▶ Source information

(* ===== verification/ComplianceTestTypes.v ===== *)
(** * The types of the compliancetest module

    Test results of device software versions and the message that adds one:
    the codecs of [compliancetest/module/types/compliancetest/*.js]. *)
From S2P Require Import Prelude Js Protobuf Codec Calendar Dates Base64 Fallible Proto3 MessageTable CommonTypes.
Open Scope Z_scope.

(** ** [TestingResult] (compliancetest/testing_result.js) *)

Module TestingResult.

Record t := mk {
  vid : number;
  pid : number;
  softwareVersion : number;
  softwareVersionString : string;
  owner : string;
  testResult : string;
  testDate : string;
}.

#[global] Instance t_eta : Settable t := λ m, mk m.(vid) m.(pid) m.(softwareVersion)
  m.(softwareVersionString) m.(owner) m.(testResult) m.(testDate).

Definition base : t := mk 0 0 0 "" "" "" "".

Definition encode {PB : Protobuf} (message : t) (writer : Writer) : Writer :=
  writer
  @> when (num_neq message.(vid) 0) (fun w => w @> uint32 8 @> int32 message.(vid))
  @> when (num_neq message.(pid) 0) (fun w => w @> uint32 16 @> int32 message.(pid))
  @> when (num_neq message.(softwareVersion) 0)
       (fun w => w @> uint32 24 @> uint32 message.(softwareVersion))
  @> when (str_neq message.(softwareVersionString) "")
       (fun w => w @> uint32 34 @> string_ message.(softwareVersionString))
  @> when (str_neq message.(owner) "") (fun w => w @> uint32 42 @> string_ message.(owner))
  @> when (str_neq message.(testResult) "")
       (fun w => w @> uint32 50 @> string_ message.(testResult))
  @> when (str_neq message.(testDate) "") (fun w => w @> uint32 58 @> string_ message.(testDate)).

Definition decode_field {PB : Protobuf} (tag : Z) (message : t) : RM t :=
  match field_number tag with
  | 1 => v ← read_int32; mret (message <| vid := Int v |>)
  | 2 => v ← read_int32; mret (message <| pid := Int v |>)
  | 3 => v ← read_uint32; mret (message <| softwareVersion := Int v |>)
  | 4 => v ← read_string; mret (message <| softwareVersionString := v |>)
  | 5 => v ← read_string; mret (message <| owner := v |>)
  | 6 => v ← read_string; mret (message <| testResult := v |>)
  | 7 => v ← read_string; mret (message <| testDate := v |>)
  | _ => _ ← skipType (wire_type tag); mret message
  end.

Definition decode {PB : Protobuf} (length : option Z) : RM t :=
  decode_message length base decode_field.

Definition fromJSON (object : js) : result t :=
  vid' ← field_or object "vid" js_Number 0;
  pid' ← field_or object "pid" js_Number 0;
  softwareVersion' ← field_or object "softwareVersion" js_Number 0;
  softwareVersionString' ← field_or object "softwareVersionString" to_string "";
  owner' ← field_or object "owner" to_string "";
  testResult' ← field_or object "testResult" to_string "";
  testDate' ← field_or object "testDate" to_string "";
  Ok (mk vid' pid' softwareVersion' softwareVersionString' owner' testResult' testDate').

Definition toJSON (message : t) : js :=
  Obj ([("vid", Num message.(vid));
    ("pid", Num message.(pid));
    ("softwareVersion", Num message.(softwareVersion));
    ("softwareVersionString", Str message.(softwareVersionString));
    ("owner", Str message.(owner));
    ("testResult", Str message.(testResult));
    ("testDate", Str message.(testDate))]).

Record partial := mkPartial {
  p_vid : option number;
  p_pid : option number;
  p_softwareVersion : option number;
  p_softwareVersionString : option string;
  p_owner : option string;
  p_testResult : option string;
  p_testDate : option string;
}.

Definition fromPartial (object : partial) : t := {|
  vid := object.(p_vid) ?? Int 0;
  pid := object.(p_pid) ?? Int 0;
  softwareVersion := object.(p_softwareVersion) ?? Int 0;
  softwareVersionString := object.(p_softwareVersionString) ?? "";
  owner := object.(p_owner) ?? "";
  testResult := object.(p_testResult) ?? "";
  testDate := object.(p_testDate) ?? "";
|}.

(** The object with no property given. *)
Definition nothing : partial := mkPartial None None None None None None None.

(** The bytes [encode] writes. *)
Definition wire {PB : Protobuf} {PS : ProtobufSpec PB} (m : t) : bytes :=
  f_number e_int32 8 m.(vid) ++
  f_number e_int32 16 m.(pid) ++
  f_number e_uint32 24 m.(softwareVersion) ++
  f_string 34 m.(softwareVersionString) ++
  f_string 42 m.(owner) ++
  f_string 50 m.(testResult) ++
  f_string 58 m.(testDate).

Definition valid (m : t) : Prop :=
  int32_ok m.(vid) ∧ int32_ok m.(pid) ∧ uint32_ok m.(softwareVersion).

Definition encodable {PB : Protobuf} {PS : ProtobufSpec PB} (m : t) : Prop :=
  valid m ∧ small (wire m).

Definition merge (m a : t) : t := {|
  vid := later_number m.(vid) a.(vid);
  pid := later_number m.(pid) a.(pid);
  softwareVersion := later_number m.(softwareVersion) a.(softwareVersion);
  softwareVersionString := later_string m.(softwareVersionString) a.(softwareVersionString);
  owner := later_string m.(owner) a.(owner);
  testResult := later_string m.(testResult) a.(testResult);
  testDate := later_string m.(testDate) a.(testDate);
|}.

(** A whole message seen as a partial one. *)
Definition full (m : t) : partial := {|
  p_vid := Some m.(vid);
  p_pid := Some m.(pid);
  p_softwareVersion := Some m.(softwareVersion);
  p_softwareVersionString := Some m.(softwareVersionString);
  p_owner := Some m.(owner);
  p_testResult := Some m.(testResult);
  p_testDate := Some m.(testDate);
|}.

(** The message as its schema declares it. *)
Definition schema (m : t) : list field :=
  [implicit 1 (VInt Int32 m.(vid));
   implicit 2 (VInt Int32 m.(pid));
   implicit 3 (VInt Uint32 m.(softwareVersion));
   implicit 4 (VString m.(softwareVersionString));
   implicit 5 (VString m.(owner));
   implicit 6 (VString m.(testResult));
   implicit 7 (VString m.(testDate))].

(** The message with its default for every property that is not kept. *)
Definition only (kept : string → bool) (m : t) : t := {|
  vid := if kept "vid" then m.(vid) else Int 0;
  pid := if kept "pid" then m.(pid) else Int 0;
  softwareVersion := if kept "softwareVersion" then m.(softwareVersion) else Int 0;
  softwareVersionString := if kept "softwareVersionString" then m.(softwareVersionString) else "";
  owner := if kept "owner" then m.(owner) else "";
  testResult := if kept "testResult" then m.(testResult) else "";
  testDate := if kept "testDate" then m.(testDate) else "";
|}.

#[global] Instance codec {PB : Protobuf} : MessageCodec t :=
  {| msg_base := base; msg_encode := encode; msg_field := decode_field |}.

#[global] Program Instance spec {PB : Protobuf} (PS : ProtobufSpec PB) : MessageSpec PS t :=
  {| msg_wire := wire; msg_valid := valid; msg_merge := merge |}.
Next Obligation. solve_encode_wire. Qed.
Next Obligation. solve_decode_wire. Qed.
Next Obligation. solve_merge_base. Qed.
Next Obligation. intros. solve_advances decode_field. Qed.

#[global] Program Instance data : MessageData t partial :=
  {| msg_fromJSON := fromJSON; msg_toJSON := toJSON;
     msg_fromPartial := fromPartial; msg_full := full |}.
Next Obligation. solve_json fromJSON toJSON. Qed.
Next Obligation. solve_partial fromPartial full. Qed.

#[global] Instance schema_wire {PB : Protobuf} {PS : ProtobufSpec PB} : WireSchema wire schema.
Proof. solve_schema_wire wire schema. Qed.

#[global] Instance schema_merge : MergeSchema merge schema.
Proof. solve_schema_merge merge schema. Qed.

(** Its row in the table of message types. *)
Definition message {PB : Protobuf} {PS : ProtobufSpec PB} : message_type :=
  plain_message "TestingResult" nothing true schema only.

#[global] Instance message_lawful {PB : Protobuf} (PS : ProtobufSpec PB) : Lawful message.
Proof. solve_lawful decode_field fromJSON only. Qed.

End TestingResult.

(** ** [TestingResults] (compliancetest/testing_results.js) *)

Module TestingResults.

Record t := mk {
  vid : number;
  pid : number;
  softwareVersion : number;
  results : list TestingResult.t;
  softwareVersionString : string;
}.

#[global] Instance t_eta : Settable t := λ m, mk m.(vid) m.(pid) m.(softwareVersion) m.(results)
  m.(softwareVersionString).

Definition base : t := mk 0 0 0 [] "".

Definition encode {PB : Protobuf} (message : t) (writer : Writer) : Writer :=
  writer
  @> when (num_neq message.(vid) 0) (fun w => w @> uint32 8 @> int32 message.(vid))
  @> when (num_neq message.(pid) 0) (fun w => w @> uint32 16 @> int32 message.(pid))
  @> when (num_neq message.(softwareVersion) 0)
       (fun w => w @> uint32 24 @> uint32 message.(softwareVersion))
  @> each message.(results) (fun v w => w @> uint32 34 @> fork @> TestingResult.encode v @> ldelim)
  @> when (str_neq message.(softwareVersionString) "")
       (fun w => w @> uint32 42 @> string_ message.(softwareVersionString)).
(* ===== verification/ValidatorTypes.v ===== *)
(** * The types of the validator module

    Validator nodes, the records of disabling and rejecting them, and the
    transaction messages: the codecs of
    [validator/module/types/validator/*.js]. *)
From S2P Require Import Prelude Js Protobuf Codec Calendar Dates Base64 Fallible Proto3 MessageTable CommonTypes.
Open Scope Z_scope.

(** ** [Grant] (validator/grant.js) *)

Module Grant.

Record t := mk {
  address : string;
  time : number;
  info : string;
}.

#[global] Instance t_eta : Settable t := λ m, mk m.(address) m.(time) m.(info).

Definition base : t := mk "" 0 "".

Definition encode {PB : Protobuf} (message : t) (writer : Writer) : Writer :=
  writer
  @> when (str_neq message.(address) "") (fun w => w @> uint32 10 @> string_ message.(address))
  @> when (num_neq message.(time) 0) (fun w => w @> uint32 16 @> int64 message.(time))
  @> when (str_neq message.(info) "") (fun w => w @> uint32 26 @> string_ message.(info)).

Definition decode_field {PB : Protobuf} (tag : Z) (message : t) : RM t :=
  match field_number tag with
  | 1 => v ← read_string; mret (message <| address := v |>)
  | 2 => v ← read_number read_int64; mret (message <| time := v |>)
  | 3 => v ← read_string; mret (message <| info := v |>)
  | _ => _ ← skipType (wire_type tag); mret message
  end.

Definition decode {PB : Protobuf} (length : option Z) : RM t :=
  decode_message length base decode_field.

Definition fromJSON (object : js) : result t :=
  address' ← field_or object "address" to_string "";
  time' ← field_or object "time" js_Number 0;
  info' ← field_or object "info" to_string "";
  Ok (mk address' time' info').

▶ The task
Reproduce verbatim only the segment of the listing bounded by the line containing "(** The bytes [encode] writes. *)" and the line containing "f_string 50 m.(testResult) ++", with both boundary lines included.

▶ Expected answer
(** The bytes [encode] writes. *)
Definition wire {PB : Protobuf} {PS : ProtobufSpec PB} (m : t) : bytes :=
  f_number e_int32 8 m.(vid) ++
  f_number e_int32 16 m.(pid) ++
  f_number e_uint32 24 m.(softwareVersion) ++
  f_string 34 m.(softwareVersionString) ++
  f_string 42 m.(owner) ++
  f_string 50 m.(testResult) ++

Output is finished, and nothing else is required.